The embryophytes (/ˈɛmbriəˌfts/) are a clade of plants, known as Embryophyta (Plantae sensu strictissimo) (/ˌɛmbriˈɒfətə, -ˈftə/) or land plants. They are the most familiar group of photoautotrophs that make up the vegetation on Earth's dry lands and wetlands. Embryophytes have a common ancestor with green algae, having emerged within the Phragmoplastophyta clade of freshwater charophyte green algae as a sister taxon of Charophyceae, Coleochaetophyceae and Zygnematophyceae. Embryophytes consist of the bryophytes and the polysporangiophytes. Living embryophytes include hornworts, liverworts, mosses, lycophytes, ferns, gymnosperms and angiosperms (flowering plants). Embryophytes have haplodiplontic life cycles.

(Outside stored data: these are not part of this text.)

(* ===== verification/PayoutSafety.v ===== *)
(** * PayoutSafety: no withdrawal is paid twice, refunded twice or lost

    The invariant of the operations of [Payouts] and what it gives: whatever the operators,
    the provider and the driver do, a driver's balance, the withdrawals that are out and the
    recoveries taken always add up to the same. *)

From S2P Require Import Prelude PyDecimal PyText Countries Models Money Commission Alerts Store Payouts.
#[local] Open Scope string_scope.
#[local] Open Scope list_scope.
#[local] Open Scope Z_scope.

(** ** Keys *)

Lemma chars_eq (a b : string) : a = b -> (chars a ++ [])%list = (chars b ++ [])%list.
Proof. by intros ->. Qed.

Lemma number_eq_app (a b : Z) (x y : string) :
  (forall c, head (chars x) = Some c -> is_digit c = false) -> (forall c, head (chars y) = Some c -> is_digit c = false) ->
  number a +:+ x = number b +:+ y -> a = b /\ x = y.
Proof.
  intros Hx Hy H%(f_equal chars). rewrite !chars_append in H. apply number_inj in H as [-> H]; [|done..].
  split; [done|by apply chars_inj].
Qed.

Lemma append_cancel (p x y : string) : p +:+ x = p +:+ y -> x = y.
Proof. intros H%(f_equal chars). rewrite !chars_append in H. apply app_inv_head in H. by apply chars_inj. Qed.

Lemma append_nil_r (x : string) : x +:+ EmptyString = x.
Proof. apply chars_inj. by rewrite chars_append, app_nil_r. Qed.

Ltac no_digit := let c := fresh in let H := fresh in intros c H; cbn in H; first [discriminate H | injection H as <-; reflexivity].

Lemma number_alone (a b : Z) : number a = number b -> a = b.
Proof.
  intros H. rewrite <- (append_nil_r (number a)), <- (append_nil_r (number b)) in H.
  by apply number_eq_app in H as [-> _]; [|no_digit|no_digit].
Qed.

Definition refund_tail (n : Z) : string := if n =? 0 then EmptyString else "_r" +:+ number n.

Lemma failed_refund_tail (i n : Z) : failed_refund i n = "refund_withdrawal_" +:+ number i +:+ refund_tail n.
Proof. unfold failed_refund, refund_tail. destruct (n =? 0); [|done]. by rewrite append_nil_r. Qed.

Lemma failed_refund_inj (i j n m : Z) : failed_refund i n = failed_refund j m -> i = j /\ n = m.
Proof.
  rewrite !failed_refund_tail. intros H%append_cancel. apply number_eq_app in H as [-> H].
  - split; [done|]. unfold refund_tail in H. destruct (Z.eqb_spec n 0), (Z.eqb_spec m 0); try done; [by subst|].
    apply append_cancel in H. by apply number_alone.
  - unfold refund_tail. destruct (n =? 0); no_digit.
  - unfold refund_tail. destruct (m =? 0); no_digit.
Qed.

Lemma reject_reference_inj (i j : Z) : reject_reference i = reject_reference j -> i = j.
Proof. unfold reject_reference. intros H%append_cancel. by apply number_alone. Qed.

Lemma reversed_reference_inj (i j : Z) : reversed_reference i = reversed_reference j -> i = j.
Proof. unfold reversed_reference. intros H%append_cancel. by apply number_alone. Qed.

Lemma prefix_split (p k : string) : String.prefix p k = true -> exists r, chars k = (chars p ++ r)%list.
Proof.
  revert k. induction p as [|a p IH]; intros k H; [by exists (chars k)|].
  destruct k as [|b k]; cbn in H; [done|]. destruct (Ascii.ascii_dec a b) as [->|]; [|done].
  destruct (IH k H) as [r Hr]. exists r. unfold chars in *. cbn. by rewrite Hr.
Qed.

Lemma prefix_refl (p r : string) : String.prefix p (p +:+ r) = true.
Proof.
  induction p as [|a p IH]; [by destruct r|]. change (String a p +:+ r) with (String a (p +:+ r)). simpl.
  destruct (Ascii.ascii_dec a a) as [_|N]; [exact IH|by destruct N].
Qed.

Lemma retry_prefix_inj (i j : Z) (x : string) :
  String.prefix (retry_prefix i) (retry_prefix j +:+ x) = true -> i = j.
Proof.
  intros [r Hr]%prefix_split. unfold retry_prefix in Hr. rewrite !chars_append in Hr. rewrite <- !app_assoc in Hr.
  apply app_inv_head in Hr. by apply number_inj in Hr as [-> _]; [|no_digit|no_digit].
Qed.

The embryophytes are informally called "land plants" because they thrive primarily in terrestrial habitats (despite some members having evolved secondarily to live once again in semiaquatic/aquatic habitats), while the related green algae are primarily aquatic. Embryophytes are complex multicellular eukaryotes with specialized reproductive organs. The name derives from their innovative characteristic of nurturing the young embryo sporophyte during the early stages of its multicellular development within the tissues of the parent gametophyte. With very few exceptions, embryophytes obtain biological energy by photosynthesis, using chlorophyll a and b to harvest the light energy in sunlight for carbon fixation from carbon dioxide and water in order to synthesize carbohydrates while releasing oxygen as a byproduct. The study of land plants is called phytology.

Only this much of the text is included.